### Exercise brief
Your answer is the lines below, exactly, from the one that contains "canvas mimeType None" through the one that contains "canvas that is", both included.

### Data for this task
(** lines 436-554: the surface as it is handed to the encoder, when the
    context is there and [drawImage] takes the image *)
Definition render_surface (fuel : nat) (document : Document)
  (image : HTMLImageElement) (options : WatermarkOptions) : option Canvas :=
  let ctx := prepare document image options in
  let textWidth := measureText ctx (text options) in
  let textHeight := fontSize options in
  match mode options with
  | tile =>
      draw_tiles fuel options textWidth textHeight
        (tile_geometry ctx options textWidth textHeight) ctx
  | single => Some (draw_single options textWidth textHeight ctx)
  end.

Definition mimeType_of (f : ImageFormat) : string :=
  match f with
  | jpeg => "image/jpeg"
  | webp => "image/webp"
  | png => "image/png"
  end.

(** lines 557-577 *)
Definition encode (canvas : Canvas) (exportOptions : option ExportOptions) : string :=
  let format :=
    match exportOptions with Some e => format e | None => png end in
  let quality :=
    match exportOptions with
    | Some {| quality := Some q |} => if nfalsy q then Fin (23 # 25) else q
    | _ => Fin (23 # 25)
    end in
  let mimeType := mimeType_of format in
  match format with
  | png => toDataURL B canvas mimeType None
  | _ => toDataURL B canvas mimeType (Some quality)
  end.

(** The executor handed to [new Promise]; it binds [resolve] only.  Three of
    its calls can throw: [ctx.drawImage] on a [null] context or on a broken
    image (line 444, before anything is drawn), and [canvas.toDataURL] on a
    canvas that is not origin-clean (lines 575-577). *)
Definition addWatermark_executor {A : Type} (fuel : nat) (document : Document)
  (image : HTMLImageElement) (options : WatermarkOptions)
  (exportOptions : option ExportOptions) (resolve : string -> A)
  : option (Completion A) :=
  if negb (context2d B) then Some (Throw "TypeError")
  else
    match drawImage_throws B image with
    | Some reason => Some (Throw reason)
    | None =>
        match render_surface fuel document image options with
        | Some canvas =>
            match toDataURL_throws B canvas with
            | Some reason => Some (Throw reason)
            | None => Some (Normal (resolve (encode canvas exportOptions)))
            end
        | None => None
        end
    end.

Definition addWatermark (fuel : nat) (document : Document)
  (image : HTMLImageElement) (options : WatermarkOptions)
  (exportOptions : option ExportOptions) : option (Promise string) :=
  new_Promise
    (fun resolve _ =>
       addWatermark_executor fuel document image options exportOptions resolve).

End Compositor.

(** ** [loadImage] *)

Local Open Scope string_scope.

Record Blob : Type := {
  blob_type : string;
  blob_bytes : list Byte.byte
}.

(** A [File] is a [Blob] with a name; [file.type] is the type of the blob. *)
Record File : Type := {
  name : string;
  file_blob : Blob
}.

Definition type (file : File) : string := blob_type (file_blob file).

(** [String.prototype.toLowerCase], on the ASCII letters *)
Definition lower_ascii (c : ascii) : ascii :=
  let n := nat_of_ascii c in
  if ((65 <=? n) && (n <=? 90))%nat then ascii_of_nat (n + 32) else c.

Fixpoint toLowerCase (s : string) : string :=
  match s with
  | EmptyString => EmptyString
  | String c rest => String (lower_ascii c) (toLowerCase rest)
  end.
(** ** Worked inputs *)

(** FIPS 180-4 and RFC 2202 vectors for the digest. *)
Example sha1_abc :
  Sha1.sha1 (list_byte_of_string "abc")
  = map Sha1.Z_byte
      [0xA9; 0x99; 0x3E; 0x36; 0x47; 0x06; 0x81; 0x6A; 0xBA; 0x3E;
       0x25; 0x71; 0x78; 0x50; 0xC2; 0x6C; 0x9C; 0xD0; 0xD8; 0x9D].
Proof. vm_compute. reflexivity. Qed.

Example hmac_rfc2202_case2 :
  Sha1.hmac (list_byte_of_string "Jefe")
    (list_byte_of_string "what do ya want for nothing?")
  = map Sha1.Z_byte
      [0xEF; 0xFC; 0xDF; 0x6A; 0xE5; 0xEB; 0x2F; 0xA2; 0xD2; 0x74;
       0x16; 0xD5; 0xF1; 0x84; 0xDF; 0x9C; 0x25; 0x9A; 0x7C; 0x79].
Proof. vm_compute. reflexivity. Qed.

Example hmac_rfc2202_case6 :
  Sha1.hmac (repeat (Sha1.Z_byte 0xAA) 80)
    (list_byte_of_string
       "Test Using Larger Than Block-Size Key - Hash Key First")
  = map Sha1.Z_byte
      [0xAA; 0x4A; 0xE5; 0xE1; 0x52; 0x72; 0xD0; 0x0E; 0x95; 0x70;
       0x56; 0x37; 0xCE; 0x8A; 0x3B; 0x55; 0xED; 0x40; 0x21; 0x12].
Proof. vm_compute. reflexivity. Qed.

(** The vector of section 8: at Unix time 59 with a step of 30 the code is
    [94287082] on eight digits and [287082] on six. *)
Example rfc6238_vector :
  OtpEngine.generate rfc_secret (59 / 30) 8 = inr "94287082" /\
  OtpEngine.generate rfc_secret (59 / 30) 6 = inr "287082".
Proof. split; vm_compute; reflexivity. Qed.

(** RFC 4226, appendix D: the codes of counters 0 to 9. *)
Example rfc4226_vectors :
  map (fun c => OtpEngine.generate rfc_secret c 6) [0; 1; 2; 3; 4; 5; 6; 7; 8; 9]
  = map inr ["755224"; "287082"; "359152"; "969429"; "338314";
             "254676"; "287922"; "162583"; "399871"; "520489"].
Proof. vm_compute. reflexivity. Qed.

Example base32_rfc4648 :
  map (fun s => SecretCodec.encode (list_byte_of_string s))
      [""; "f"; "fo"; "foo"; "foob"; "fooba"; "foobar"]
  = [""; "MY======"; "MZXQ===="; "MZXW6==="; "MZXW6YQ="; "MZXW6YTB";
     "MZXW6YTBOI======"].
Proof. vm_compute. reflexivity. Qed.

Example base32_rejects :
  SecretCodec.decode "MZXW6YQ" = inl SecretCodec.InvalidEncodingError /\
  SecretCodec.decode "MZXW6=Q=" = inl SecretCodec.InvalidEncodingError /\
  SecretCodec.decode "MZXW61Q=" = inl SecretCodec.InvalidEncodingError /\
  SecretCodec.decode "MZX=====" = inl SecretCodec.InvalidEncodingError /\
  SecretCodec.decode "mzxw6yq=" = inr (list_byte_of_string "foob").
Proof. repeat split; vm_compute; reflexivity. Qed.

(** The two configurations of the JSDoc of [getDatabase]. *)
Example getDatabase_couchdb :
  getDatabase node_url_protocol
    (VObj (<["db" := VStr "http://127.0.0.1:5984/"]> ∅))
  = Normal (db_result "couchdb" "lockit-couchdb-adapter").
Proof. vm_compute. reflexivity. Qed.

### Finished exercise
  | png => toDataURL B canvas mimeType None
  | _ => toDataURL B canvas mimeType (Some quality)
  end.

(** The executor handed to [new Promise]; it binds [resolve] only.  Three of
    its calls can throw: [ctx.drawImage] on a [null] context or on a broken
    image (line 444, before anything is drawn), and [canvas.toDataURL] on a
    canvas that is not origin-clean (lines 575-577). *)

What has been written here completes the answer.